Like a self-fulfilling prophecy, Mogadishu and Kismayo have become Iraq writ small for Washington and Addis Ababa. More puzzingly, the Sudanese regime in Khartoum has become a source of vital intelligence on terrorism for the West. Even the once-reviled Moammar Gadaffi of Libya is now feted as another key intelligence source-more logically because the overthrow of Gadaffi’s regime is near the top of Al Qaida’s to-do list in North Africa. At the other end of the credibility scale, serious-looking men in suits have asked me how many militants in the Niger Delta are on the Al Qaida payroll-as though Nigerians are incapable of running their own rebellions.’’

These arguments have recently been a topic that has sparked off considerable debate during the 50th Annual Meeting of the African Studies Association of the USA in New York. ‘‘Washington’s Ambassador to the African Union in Addis Ababa, Cindy Corville, was put up to defend US Africa policy against a critical barrage, led by African intellectuals, such as Mahmoud Mamdani of Columbia University and Akwe Amosu of the Open Society Institute. The critics’ theme was that US policy in Africa has become irredeemably militarized and is now a poorly resourced sideshow to its failing policy in the Middle East,’’ he noted.

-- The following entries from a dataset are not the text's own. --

(** * Trail search: predicate composition and paginated execution

    A shallow embedding of [src/models/TrailSearch.js]: the parameter binder
    [addParam], the search-term sanitizer, the per-key filter dispatch of
    [searchTrails], the two range builders [addElevationFilters] and
    [addDistanceFilters], and the count/fetch/hydrate protocol with its
    [try]/[catch]/[finally] frame.

    Conventions of the embedding.
    - A script string is a [string] of code units below 256.
    - A script number is a [jsnum]: the finite ones are rationals, which is
      exact for the comparisons the program performs on them; the one
      arithmetic expression of the program, [(page - 1) * limit], rounds each
      result to the nearest double. The two zeros are one number.
    - An object is an association list in own-key order, the order
      [Object.keys] enumerates.
    - The lookup table [jsToSqlFilters] lives in [helpers/objectMaps], which
      is not part of the sources at hand; it is a parameter of the
      development, as are the operators of the script engine that the
      program applies to arbitrary values ([>] and [Number], either of which
      throws a type error on an object that has no primitive value) and the
      three collaborators (connection pool, query engine, trail hydration). *)

From Stdlib Require Import QArith DecimalString DecimalNat Ascii.
From stdpp Require Import gmap strings list.

Set Warnings "-register-all".

(** ** Values *)

Inductive jsnum : Type :=
| NaN
| PosInf
| NegInf
| Fin (q : Q).

Inductive value : Type :=
| VUndefined
| VNull
| VBool (b : bool)
| VNum (n : jsnum)
| VStr (s : string)
| VArr (items : list value)
| VObj (fields : list (string * value)).

(** Objects as the program uses them: own string keys in enumeration order. *)
Definition obj : Type := list (string * value).

(** [ToBoolean]: what [if (v)] and [!v] test. *)
Definition truthy (v : value) : bool :=
  match v with
  | VUndefined | VNull => false
  | VBool b => b
  | VNum NaN => false
  | VNum (Fin q) => negb (Qeq_bool q 0)
  | VNum _ => true
  | VStr s => negb (String.eqb s "")
  | VArr _ | VObj _ => true
  end.

(** [Array.isArray(v)]. *)
Definition isArray (v : value) : bool :=
  match v with VArr _ => true | _ => false end.

(** [a != b] on two numbers: [NaN] differs from everything, itself included. *)
Definition num_neq (a b : jsnum) : bool :=
  match a, b with
  | NaN, _ | _, NaN => true
  | Fin x, Fin y => negb (Qeq_bool x y)
  | PosInf, PosInf | NegInf, NegInf => false
  | _, _ => true
  end.

(** *** Double-precision arithmetic

    [binade n d] is the exponent [e] with [2^e <= n/d < 2^(e+1)], for
    positive [n] and [d]. *)
Definition binade (n d : Z) : Z :=
  let e := (Z.log2 n - Z.log2 d)%Z in
  if (if (0 <=? e)%Z then (d * 2 ^ e <=? n)%Z else (d <=? n * 2 ^ (- e))%Z)
  then e else (e - 1)%Z.

(** The integer nearest to [n/d], the even one of two that are equally near. *)
Definition roundDiv (n d : Z) : Z :=
  let q := (n / d)%Z in
  match (2 * (n mod d) ?= d)%Z with
  | Lt => q
  | Gt => (q + 1)%Z
  | Eq => if Z.even q then q else (q + 1)%Z
  end.

(** The double nearest to a rational, ties to even: 53 significant bits,
    gradual underflow below [2^-1022], an infinity from [2^1024] on. *)
Definition toDouble (q : Q) : jsnum :=
  let n := Z.abs (Qnum q) in
  let d := Zpos (Qden q) in
  if (n =? 0)%Z then Fin 0
  else
    let k := (Z.max (binade n d) (-1022) - 52)%Z in
    let m :=
      if (0 <=? k)%Z then roundDiv n (d * 2 ^ k) else roundDiv (n * 2 ^ (- k)) d in
    if (0 <=? k)%Z && (2 ^ 1024 <=? m * 2 ^ k)%Z
    then (if (0 <? Qnum q)%Z then PosInf else NegInf)
    else
      let r :=
        if (0 <=? k)%Z then inject_Z (m * 2 ^ k)
        else Qmake m (Z.to_pos (2 ^ (- k))) in
      Fin (Qred (if (0 <? Qnum q)%Z then r else Qopp r)).

(** [a - b] on two numbers. *)
Definition num_sub (a b : jsnum) : jsnum :=
  match a, b with
  | NaN, _ | _, NaN => NaN
  | PosInf, PosInf | NegInf, NegInf => NaN
  | PosInf, _ | _, NegInf => PosInf
  | NegInf, _ | _, PosInf => NegInf
  | Fin x, Fin y => toDouble (x - y)
  end.

(** The sign of a number that has one: [true] for a positive one. *)
Definition sign_pos (a : jsnum) : option bool :=
  match a with
  | NaN => None
  | PosInf => Some true
  | NegInf => Some false
  | Fin x => if (Qnum x =? 0)%Z then None else Some (0 <? Qnum x)%Z
  end.

(** [a * b] on two numbers: an infinity times zero is [NaN]. *)
Definition num_mul (a b : jsnum) : jsnum :=
  match a, b with
  | Fin x, Fin y => toDouble (x * y)
  | _, _ =>
      match sign_pos a, sign_pos b with
      | Some s, Some t => if Bool.eqb s t then PosInf else NegInf
      | _, _ => NaN
      end
  end.

(** [o[k]] on a plain object whose key is not inherited. *)
Fixpoint obj_get (o : obj) (k : string) : value :=
  match o with
  | [] => VUndefined
  | (k', v) :: rest => if String.eqb k' k then v else obj_get rest k
  end.

(** [o[k] = v]: an existing key keeps its place, a new one goes last. *)
Fixpoint obj_set (k : string) (v : value) (o : obj) : obj :=
  match o with
  | [] => [(k, v)]
  | (k', v') :: rest =>
      if String.eqb k' k then (k, v) :: rest else (k', v') :: obj_set k v rest
  end.

(** [delete o[k]]. *)
Fixpoint obj_delete (k : string) (o : obj) : obj :=
  match o with
  | [] => []
  | (k', v') :: rest =>
      if String.eqb k' k then obj_delete k rest else (k', v') :: obj_delete k rest
  end.

(** [Object.keys(o)]. *)
Definition obj_keys (o : obj) : list string := map fst o.

(** [k in own keys of o]. *)
Definition obj_has (o : obj) (k : string) : bool :=
  existsb (String.eqb k) (obj_keys o).

(** ** Strings *)

Definition nl : string := String (ascii_of_nat 10) "".

(** Decimal rendering of a count, as a template literal does it. *)
Definition decimal (n : nat) : string := NilZero.string_of_uint (Nat.to_uint n).

(** White space of [String.prototype.trim] and of [\s], below code unit 256. *)
Definition is_space (c : ascii) : bool :=
  let n := nat_of_ascii c in
  (Nat.leb 9 n && Nat.leb n 13) || Nat.eqb n 32 || Nat.eqb n 160.

(** [\w]: letters, digits and the underscore (the [i] flag adds nothing). *)
Definition is_word (c : ascii) : bool :=
  let n := nat_of_ascii c in
  (Nat.leb 48 n && Nat.leb n 57) || (Nat.leb 65 n && Nat.leb n 90)
  || (Nat.leb 97 n && Nat.leb n 122) || Nat.eqb n 95.

(** [s.split(sep)] for a one-character separator. *)
Fixpoint split (sep : ascii) (s : string) : list string :=
  match s with
  | EmptyString => [EmptyString]
  | String c rest =>
      if Ascii.eqb c sep then EmptyString :: split sep rest
      else match split sep rest with
           | w :: ws => String c w :: ws
           | [] => [String c EmptyString]
           end
  end.

Fixpoint trimStart (s : string) : string :=
  match s with
  | EmptyString => EmptyString
  | String c rest => if is_space c then trimStart rest else s
  end.

Fixpoint trimEnd (s : string) : string :=
  match s with
  | EmptyString => EmptyString
  | String c rest =>
      match trimEnd rest with
      | EmptyString => if is_space c then EmptyString else String c EmptyString
      | kept => String c kept
      end
  end.

(** [s.trim()]. *)
Definition trim (s : string) : string := trimEnd (trimStart s).

(** [word.replace(/[^\w\s]/gi, '')]. *)
Fixpoint strip_symbols (s : string) : string :=
  match s with
  | EmptyString => EmptyString
  | String c rest =>
      if is_word c || is_space c then String c (strip_symbols rest)
      else strip_symbols rest
  end.

(** [words.join(sep)]. *)
Fixpoint join (sep : string) (words : list string) : string :=
  match words with
  | [] => EmptyString
  | [w] => w
  | w :: ws => w +:+ sep +:+ join sep ws
  end.

(** The sanitizer of [searchTrails], lines 81-85. *)
Definition sanitizedSearchTerm (searchTerm : string) : string :=
  join " & "
    (map strip_symbols
       (List.filter (fun word => negb (String.eqb (trim word) ""))
          (split " "%char searchTerm))).

(** ** The parameter binder *)

Record binder : Type := Binder { params : list value; paramCount : nat }.

Definition no_params : binder := {| params := []; paramCount := 0 |}.

(** [addParam(param)]: push, count, and hand back the index of the token
    [$paramCount]. *)
Definition addParam (param : value) (b : binder) : nat * binder :=
  let b' := {| params := params b ++ [param]; paramCount := S (paramCount b) |} in
  (paramCount b', b').

(** The token text [`$${paramCount}`]. *)
Definition placeholder (p : nat) : string := "$" +:+ decimal p.

(** ** Predicate fragments

    Every [whereClause += ...] of the program appends one of these; [render]
    gives the text the template literal produces, with the token of each
    bound parameter spliced in. *)

Inductive fragment : Type :=
| TextSearch (p : nat)
| FeaturesAll (p : nat) (len : nat)
| DifficultyAny (p : nat)
| TypeAny (p : nat)
| Between (col : string) (lo hi : nat)
| Compare (col : string) (op : string) (p : nat)
| Equals (col : string) (p : nat)
| EqualsLower (col : string) (p : nat).

Definition render (f : fragment) : string :=
  match f with
  | TextSearch p =>
      " AND to_tsvector('english', t.name || ' ' || t.city || ' ' || t.state) @@ to_tsquery('english', "
      +:+ placeholder p +:+ ") "
  | FeaturesAll p len =>
      nl +:+
      "                        AND t.id IN (" +:+ nl +:+
      "                            SELECT tf.trail_id" +:+ nl +:+
      "                            FROM trail_features tf" +:+ nl +:+
      "                            JOIN features f ON tf.feature_id = f.id" +:+ nl +:+
      "                            WHERE f.feature_name = ANY(" +:+ placeholder p +:+ "::text[])" +:+ nl +:+
      "                            GROUP BY tf.trail_id" +:+ nl +:+
      "                            HAVING COUNT(DISTINCT LOWER(f.feature_name)) = " +:+ decimal len +:+ nl +:+
      "                        ) "
  | DifficultyAny p =>
      nl +:+
      "                        AND t.difficulty = ANY(" +:+ placeholder p +:+ "::text[])" +:+ nl +:+
      "                    "
  | TypeAny p =>
      nl +:+
      "                        AND ts.type = ANY(" +:+ placeholder p +:+ "::text[])" +:+ nl +:+
      "                    "
  | Between col lo hi =>
      " AND " +:+ col +:+ " BETWEEN " +:+ placeholder lo +:+ " AND " +:+ placeholder hi +:+ " "
  | Compare col op p =>
      " AND " +:+ col +:+ " " +:+ op +:+ " " +:+ placeholder p +:+ " "
  | Equals col p =>
      "AND " +:+ col +:+ " = " +:+ placeholder p
  | EqualsLower col p =>
      "AND LOWER (" +:+ col +:+ ") = " +:+ placeholder p
  end.

(** The tokens a fragment carries, in the order they occur in its text. *)
Definition tokens (f : fragment) : list nat :=
  match f with
  | TextSearch p | FeaturesAll p _ | DifficultyAny p | TypeAny p => [p]
  | Between _ lo hi => [lo; hi]
  | Compare _ _ p | Equals _ p | EqualsLower _ p => [p]
  end.

(** [whereClause]: the fixed always-true head and the appended fragments. *)
Definition whereText (whereClause : list fragment) : string :=
  " WHERE 1=1 " +:+ String.concat "" (map render whereClause).

(** [baseQuery], lines 69-76. *)
Definition baseQuery : string :=
  nl +:+
  "            SELECT DISTINCT" +:+ nl +:+
  "                t.id" +:+ nl +:+
  "            FROM trails t" +:+ nl +:+
  "            LEFT JOIN trail_features tf ON t.id = tf.trail_id" +:+ nl +:+
  "            LEFT JOIN features f ON tf.feature_id = f.id" +:+ nl +:+
  "            LEFT JOIN trail_stats ts ON t.id = ts.trail_id" +:+ nl +:+
  "        ".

However in Washington, US Policy got an easier ride at the Annual Meetings of the World Bank (WB) and the International Monetary Fund (IMF). According to Patrick Smith, this situation is due to the fact that ‘‘ the blame for economic failure, is more widely and fairly shared between the many different parties.’’ He then added: ‘‘the other reason is that top US diplomat turned President of the World Bank Robert Zoellick scored some palpable hits in his new role, just three months into the job.’’

In addition, Patrick Smith seems to be very impressed by the move taken by the new boss of the World Bank. He is with the view that one of the important pillars of the Bretton Woods’ institutions  ‘‘would no longer see itself as the last word on development economics, producing policy prescription from on high, but rather as a team player, contributing money and ideas.’’ The appointment of Nigerian women technocrats, respectively, Ngozi Okonjo-Iweala and Obi Ezekweseili, will he said, contribute to renew the Bank’s focus on the African continent. Pragmatism is certainly the order of the day, as India and China are providing better alternative to African economies.

‘‘Getting behind the headlines to bring  the real facts,’’ Africa Confidential is sending a vibrant call to Western media practitioners. In other words, they should stop presenting fatalistic and selectively crude images of Africa. Equally important is the need for African journalists to revisit also the effects the nature of global media ownership has had on news flow from and to Africa.